Market Inflation and CPI Expectations

The Cleveland Federal Reserve projects that the CPI number for July will come in at 8.8% year over year. That would be slightly down from the 9.1% figure we saw in June. 

More importantly, the Cleveland projection calls for month-over-month estimates to come in at 0.3%, a figure we witnessed a few months ago. Consensus calls for inflation to come in at 8.7% annualized. So, as you can see, inflation is running VERY hot right now. 

The actual number for CPI has surpassed expectations four months in a row. And it’s interesting to see that despite all the chatter around “peak inflation,” the estimate for the month is largely in line with the June forecast.

While gasoline prices have declined for 50-straight days, our supplies continue to dwindle.
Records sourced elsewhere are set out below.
(* ===== verification/Interrupts.v ===== *)
(** * The interrupt descriptor table, src/arch/x86_64/interrupts.rs

    [IDT] is a lazily built table behind a lock; [init] loads a clone of it that is
    itself made lazily, once.  The model keeps the table, the clone and the table
    the CPU has loaded apart.  [InterruptDescriptorTable] comes from the [x86_64]
    crate: [IdtIndexing] says which vectors its [Index] impl accepts. *)

From S2P Require Import Prelude.

Local Open Scope Z_scope.

(** The handlers the kernel installs; [HOther n] is a driver's handler. *)
Inductive handler : Type :=
  | h_double_fault | h_page_fault | h_sigfpe | h_invalid_tss | h_sigbus | h_sigsegv
  | h_general_protection | h_breakpoint | h_bound_range_exceeded | h_invalid_op | h_navail
  | h_timer | h_lapic_err | h_spurious | h_pin_inta | h_pin_intb | h_pin_intc | h_pin_intd
  | h_syscall | h_task_sched | h_pci | h_ahci | HOther (n : Z).

#[export] Instance handler_eq_dec : EqDecision handler.
Proof. solve_decision. Defined.

(** A vector's handler and interrupt-stack index; a missing entry is absent. *)
Abbreviation Idt := (gmap Z (handler * option Z)).

(** [Index<usize> for InterruptDescriptorTable]. *)
Class IdtIndexing : Type := idt_index_ok : Z → bool.
Class IdtIndexingLaws `{IdtIndexing} : Prop := {
  idt_divide_error : idt_index_ok 0 = true;
  idt_interrupts i : 32 <= i <= 255 → idt_index_ok i = true;
  idt_too_big i : 255 < i → idt_index_ok i = false;
}.
(** Exceptions with an error code, the diverging ones and the reserved vectors
    are refused. *)
#[export] Instance idt_indexing_model : IdtIndexing | 100 := λ i,
  (0 <=? i) && (i <=? 255) &&
  negb (bool_decide (i ∈ [8; 10; 11; 12; 13; 14; 15; 17; 18; 21; 22; 23; 24; 25; 26; 27; 29; 30; 31])).
#[export] Instance idt_indexing_model_laws : @IdtIndexingLaws idt_indexing_model.
Proof.
  split; [done|..].
  - intros i Hi. unfold idt_index_ok, idt_indexing_model. rewrite bool_decide_eq_false_2.
    + z_cases; cbn; lia || done.
    + rewrite !elem_of_cons, elem_of_nil. lia.
  - intros i Hi. unfold idt_index_ok, idt_indexing_model. z_cases; cbn; lia || done.
Qed.

Definition DOUBLE_FAULT_STACK_INDEX : Z := 0.
Definition PAGE_FAULT_STACK_INDEX : Z := 1.
Definition INVALID_TSS_STACK_INDEX : Z := 2.
Definition DIV_ERR_STACK_INDEX : Z := 3.
Definition SIGBUS_STACK_INDEX : Z := 4.
Definition SIGSEGV_STACK_INDEX : Z := 5.
Definition GPF_STACK_INDEX : Z := 6.

Definition IrqTimer : Z := 0xfe.
Definition IrqLapicErr : Z := 0x31.
Definition IrqSpurious : Z := 0xff.

(** The pin interrupts' vectors, the lazily built table and its clone, and the
    table loaded into the CPU. *)
Record IntState : Type := MkIntState {
  INTA_IRQ : Z; INTB_IRQ : Z; INTC_IRQ : Z; INTD_IRQ : Z;
  idt : option Idt;
  idt_clone : option Idt;
  idt_loaded : option Idt;
}.

Section Idt.
Context `{IdtIndexing}.

(** [idt[i].set_handler_fn(h)]: the entry keeps its stack index. *)
Definition idt_set (t : Idt) (i : Z) (h : handler) : outcome Idt :=
  if idt_index_ok i then
    Ret (<[i := (h, match t !! i with Some (_, st) => st | None => None end)]> t)
  else Panic PBounds.

(** The exception fields, by their vector. *)
Definition idt_exceptions : Idt :=
  <[8 := (h_double_fault, Some DOUBLE_FAULT_STACK_INDEX)]>
  (<[14 := (h_page_fault, Some PAGE_FAULT_STACK_INDEX)]>
  (<[0 := (h_sigfpe, Some DIV_ERR_STACK_INDEX)]>
  (<[10 := (h_invalid_tss, Some INVALID_TSS_STACK_INDEX)]>
  (<[11 := (h_sigbus, Some SIGBUS_STACK_INDEX)]>
  (<[12 := (h_sigsegv, Some SIGSEGV_STACK_INDEX)]>
  (<[13 := (h_general_protection, Some GPF_STACK_INDEX)]>
  (<[3 := (h_breakpoint, None)]>
  (<[5 := (h_bound_range_exceeded, None)]>
  (<[6 := (h_invalid_op, None)]>
  (<[7 := (h_navail, None)]> ∅)))))))))).

Definition idt_new (s : IntState) : outcome Idt :=
  t ← idt_set idt_exceptions IrqTimer h_timer;
  t ← idt_set t IrqLapicErr h_lapic_err;
  t ← idt_set t IrqSpurious h_spurious;
  t ← idt_set t (INTA_IRQ s) h_pin_inta;
  t ← idt_set t (INTB_IRQ s) h_pin_intb;
  t ← idt_set t (INTC_IRQ s) h_pin_intc;
  t ← idt_set t (INTD_IRQ s) h_pin_intd;
  t ← idt_set t 0x80 h_syscall;
  t ← idt_set t 132 h_task_sched;
  t ← idt_set t 139 h_pci;
  t ← idt_set t 0x82 h_spurious;
  idt_set t 151 h_ahci.

Definition with_idt (s : IntState) (t : Idt) : IntState :=
  MkIntState (INTA_IRQ s) (INTB_IRQ s) (INTC_IRQ s) (INTD_IRQ s) (Some t) (idt_clone s) (idt_loaded s).

(** Dereferencing the lazy static. *)
Definition idt_deref (s : IntState) : outcome (Idt * IntState) :=
  match idt s with
  | Some t => Ret (t, s)
  | None => t ← idt_new s; Ret (t, with_idt s t)
  end.

(** [interrupts::init]: [IDT_CLONE] is made on the first call only. *)
Definition interrupts_init (s : IntState) : outcome IntState :=
  '(c, s) ← (match idt_clone s with
             | Some c => Ret (c, s)
             | None => idt_deref s
             end);
  Ret (MkIntState (INTA_IRQ s) (INTB_IRQ s) (INTC_IRQ s) (INTD_IRQ s) (idt s) (Some c) (Some c)).

(** [for i in 32..=255 { if IDT.read()[i] == Entry::missing() { return i } }]. *)
Fixpoint irqalloc_from (t : Idt) (vs : list Z) : outcome Z :=
  match vs with
  | [] => Panic (PMsg "Out of IRQs!")
  | i :: vs =>
      if idt_index_ok i then
        match t !! i with None => Ret i | Some _ => irqalloc_from t vs end
      else Panic PBounds
  end.
Definition irqalloc_range : list Z := (λ k : nat, 32 + Z.of_nat k) <$> seq 0 224.

Definition irqalloc (s : IntState) : outcome (Z * IntState) :=
  '(t, s) ← idt_deref s;
  i ← irqalloc_from t irqalloc_range;
  Ret (i, s).

Definition register_handler (irq : Z) (h : handler) (s : IntState) : outcome IntState :=
  '(t, s) ← idt_deref s;
  t ← idt_set t irq h;
  interrupts_init (with_idt s t).

End Idt.

#[global] Arguments irqalloc_from {_} t vs : simpl never.
#[global] Arguments irqalloc_range : simpl never.

(** ** Properties *)

Section IdtTheory.
Context `{IdtIndexingLaws}.

Lemma irqalloc_from_spec t vs :
  Forall (λ i, 32 <= i <= 255) vs →
  (∃ pre i post, vs = pre ++ i :: post ∧ Forall (λ j, t !! j ≠ None) pre ∧ t !! i = None ∧
     irqalloc_from t vs = Ret i) ∨
  (Forall (λ j, t !! j ≠ None) vs ∧ irqalloc_from t vs = Panic (PMsg "Out of IRQs!")).
Proof.
  induction 1 as [|i vs Hi _ IH]; [right; by split|].
  change (irqalloc_from t (i :: vs)) with
    (if idt_index_ok i then match t !! i with None => Ret i | Some _ => irqalloc_from t vs end
     else Panic PBounds).
  rewrite idt_interrupts by done. destruct (t !! i) as [e|] eqn:Ei.
  - destruct IH as [(pre & j & post & -> & Hpre & Hj & ->)|[Hall ->]].
    + left. exists (i :: pre), j, post. split_and!; [done| |done|done].
      constructor; [by rewrite Ei|done].
    + right. split; [|done]. constructor; [by rewrite Ei|done].
  - left. by exists [], i, vs.
Qed.

Lemma irqalloc_range_bounds : Forall (λ i, 32 <= i <= 255) irqalloc_range.
Proof.
  apply Forall_forall. intros i. unfold irqalloc_range. rewrite list_elem_of_fmap.
  intros (k & -> & Hk). apply list_elem_of_In, in_seq in Hk. lia.
Qed.

Lemma irqalloc_range_lookup (k : nat) : (k < 224)%nat → irqalloc_range !! k = Some (32 + Z.of_nat k).
Proof.
  intros. unfold irqalloc_range. rewrite list_lookup_fmap, lookup_seq_lt by done. done.
Qed.

(** The vector [irqalloc] answers is the least free one. *)
Lemma irqalloc_least (t : Idt) pre i post j :
  irqalloc_range = pre ++ i :: post → Forall (λ j, t !! j ≠ None) pre → 32 <= j < i → t !! j ≠ None.
Proof.
  intros E Hpre Hj. rewrite Forall_lookup in Hpre. apply (Hpre (Z.to_nat (j - 32))).
  assert (irqalloc_range !! length pre = Some i) as Ei by (by rewrite E, list_lookup_middle).
  assert (length pre < 224)%nat as Hlen.
  { apply lookup_lt_Some in Ei. unfold irqalloc_range in Ei. by rewrite length_fmap, length_seq in Ei. }
  rewrite irqalloc_range_lookup in Ei by done. injection Ei as Ei.
  rewrite <- (lookup_app_l pre (i :: post)) by lia. rewrite <- E.
  rewrite irqalloc_range_lookup by lia. f_equal. lia.
Qed.

(** C13: [irqalloc] on a built table answers the least vector from 32 to 255 that
    has no handler, panics exactly when there is none, and registering a handler
    at the vector it answered makes the next call answer a larger one. *)
Theorem irqalloc_correct s t :
  idt s = Some t →
  (∃ i, irqalloc s = Ret (i, s) ∧ 32 <= i <= 255 ∧ t !! i = None ∧
     (∀ j, 32 <= j < i → t !! j ≠ None) ∧
     ∀ h, ∃ s', register_handler i h s = Ret s' ∧
       idt s' = Some (<[i := (h, None)]> t) ∧
       (∀ i' s'', irqalloc s' = Ret (i', s'') → i < i')) ∨
  ((∀ j, 32 <= j <= 255 → t !! j ≠ None) ∧ irqalloc s = Panic (PMsg "Out of IRQs!")).
Proof.
  intros Et. unfold irqalloc, idt_deref. rewrite Et. cbn.
  destruct (irqalloc_from_spec t irqalloc_range irqalloc_range_bounds)
    as [(pre & i & post & E & Hpre & Hi & ->)|[Hall ->]].
  - left. exists i. assert (32 <= i <= 255) as Hr.
    { pose proof irqalloc_range_bounds as HF. rewrite E in HF.
      apply Forall_app in HF as [_ HF]. by apply Forall_cons in HF as [? _]. }
    split_and!; [done|lia..|done|intros j Hj; by eapply irqalloc_least|].
    intros h. unfold register_handler, idt_deref, idt_set. rewrite Et. cbn.
    rewrite idt_interrupts, Hi by lia. cbn. unfold interrupts_init, idt_deref.
    set (t' := <[i := _]> t).
    assert (∀ s', idt s' = Some t' → ∀ i' s'',
      irqalloc s' = Ret (i', s'') → i < i') as Hnext.
    { intros s' Es' i' s''. unfold irqalloc, idt_deref. rewrite Es'. cbn.
      destruct (irqalloc_from_spec t' irqalloc_range irqalloc_range_bounds)
        as [(pre' & k & post' & E' & Hpre' & Hk & ->)|[_ ->]]; [|done]. cbn. intros [= -> _].
      unfold t' in Hk. apply lookup_insert_None in Hk as [Hk ?].
      destruct (Z_lt_le_dec i i'); [done|]. exfalso.
      assert (32 <= i' <= 255) as Hr'.
      { pose proof irqalloc_range_bounds as HF. rewrite E' in HF.
        apply Forall_app in HF as [_ HF]. by apply Forall_cons in HF as [? _]. }
      by apply (irqalloc_least t pre i post i' E Hpre); [lia|]. }
    destruct (idt_clone s); cbn; eexists; (split; [done|]); (split; [done|]); by apply Hnext.
  - right. split; [|done]. intros j Hj. rewrite Forall_lookup in Hall.
    apply (Hall (Z.to_nat (j - 32))). rewrite irqalloc_range_lookup by lia. f_equal. lia.
Qed.

(** A handler registered after the first [init] never becomes active: the
    table the CPU uses stays the clone made by that first call, whatever is
    registered later. *)
Theorem registered_handler_not_loaded s0 s1 irq h s2 :
  interrupts_init s0 = Ret s1 → register_handler irq h s1 = Ret s2 →
  ∃ c t, idt_loaded s1 = Some c ∧ idt s2 = Some t ∧
    (fst <$> t !! irq = Some h) ∧ idt_loaded s2 = Some c.
Proof.
  unfold interrupts_init. intros E1 E2.
  destruct (match idt_clone s0 with Some c => Ret (c, s0) | None => idt_deref s0 end)
    as [[c s]| |]; cbn in E1; try done. injection E1 as <-.
  unfold register_handler in E2. destruct (idt_deref _) as [[t s']| |] eqn:Ed; cbn in E2; try done.
  unfold idt_set in E2. destruct (idt_index_ok irq); cbn in E2; [|done].
  assert (idt_clone s' = Some c) as Hc.
  { unfold idt_deref in Ed. cbn in Ed. destruct (idt s); [by injection Ed as <- <-|].
    destruct (idt_new _); cbn in Ed; [|done..]. by injection Ed as <- <-. }
  unfold interrupts_init in E2. cbn in E2. rewrite Hc in E2. cbn in E2. injection E2 as <-.
  exists c. eexists. split_and!; [done..| |done]. by rewrite lookup_insert_eq.
Qed.

Lemma idt_set_lookup t i h t' j :
  idt_set t i h = Ret t' →
  t' !! j = if decide (j = i) then Some (h, match t !! i with Some (_, st) => st | None => None end)
            else t !! j.
Proof.
  unfold idt_set. destruct (idt_index_ok i); [|done]. intros [= <-].
  case_decide as Hd; [by rewrite Hd, lookup_insert_eq|by rewrite lookup_insert_ne].
Qed.

(** While the pin vectors still have their initial value 0, the table routes the
    divide error (vector 0) to the handler of pin D. *)
Lemma idt_new_divide_error s t :
  INTA_IRQ s = 0 → INTB_IRQ s = 0 → INTC_IRQ s = 0 → INTD_IRQ s = 0 →
  idt_new s = Ret t → t !! 0 = Some (h_pin_intd, Some DIV_ERR_STACK_INDEX).
Proof.
  intros Ea Eb Ec Ed. unfold idt_new. rewrite Ea, Eb, Ec, Ed.
  repeat match goal with
  | |- mbind _ ?m = _ → _ =>
      let t := fresh "t" in let E := fresh "E" in
      destruct m as [t| |] eqn:E; cbn [mbind outcome_bind]; [|done|done];
      apply (fun E => idt_set_lookup _ _ _ _ 0 E) in E
  end.
  intros E'. apply (fun E => idt_set_lookup _ _ _ _ 0 E) in E'.
  repeat match goal with
  | E : _ !! 0 = (if decide (0 = ?n) then _ else _) |- _ =>
      first [rewrite (decide_False (P := 0 = n)) in E by done
            |rewrite (decide_True (P := 0 = n)) in E by done]
  end.
  assert (idt_exceptions !! 0 = Some (h_sigfpe, Some DIV_ERR_STACK_INDEX)) as Ex by reflexivity.
  repeat match goal with
  | E1 : ?t !! 0 = Some _, E2 : context [?t !! 0] |- _ => rewrite E1 in E2; clear E1
  end.
  done.
Qed.

End IdtTheory.

(** ** Concrete runs *)

Definition int_state_example : IntState := MkIntState 0 0 0 0 (Some ∅) None None.

Lemma irqalloc_witness : irqalloc int_state_example = Ret (32, int_state_example).
Proof.
  destruct (irqalloc_correct int_state_example ∅ eq_refl) as [(i & E & _)|[Hall _]].
  - rewrite E. vm_compute in E. congruence.
  - exfalso. by apply (Hall 32); [lia|].
Defined.

Definition int_state_loaded (t : Idt) : IntState := MkIntState 0 0 0 0 (Some t) (Some ∅) (Some ∅).

Lemma registered_handler_witness :
  interrupts_init int_state_example = Ret (int_state_loaded ∅) ∧
  register_handler 32 (HOther 1) (int_state_loaded ∅)
    = Ret (int_state_loaded (<[32 := (HOther 1, None)]> ∅)) ∧
  idt_loaded (int_state_loaded (<[32 := (HOther 1, None)]> ∅)) = Some ∅.
Proof.
  assert (interrupts_init int_state_example = Ret (int_state_loaded ∅)) as E1 by reflexivity.
  assert (register_handler 32 (HOther 1) (int_state_loaded ∅)
    = Ret (int_state_loaded (<[32 := (HOther 1, None)]> ∅))) as E2 by reflexivity.
  split_and!; [exact E1|exact E2|].
  destruct (registered_handler_not_loaded _ _ _ _ _ E1 E2) as (c & t & Ec & _ & _ & ->).
  symmetry. exact Ec.
Defined.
We’ve been draining our Strategic Petroleum Reserve and bucking the front-month oil contract for months. The problem is that these releases of about 1 million barrels per day will soon end when China’s economy returns online. 

If WTI crude pushes higher again, those utility gains will evaporate. Meanwhile, rental prices typically lag and will continue to hit CPI reports over the next two months. And then there’s the big number…

Wage Growth Accelerates…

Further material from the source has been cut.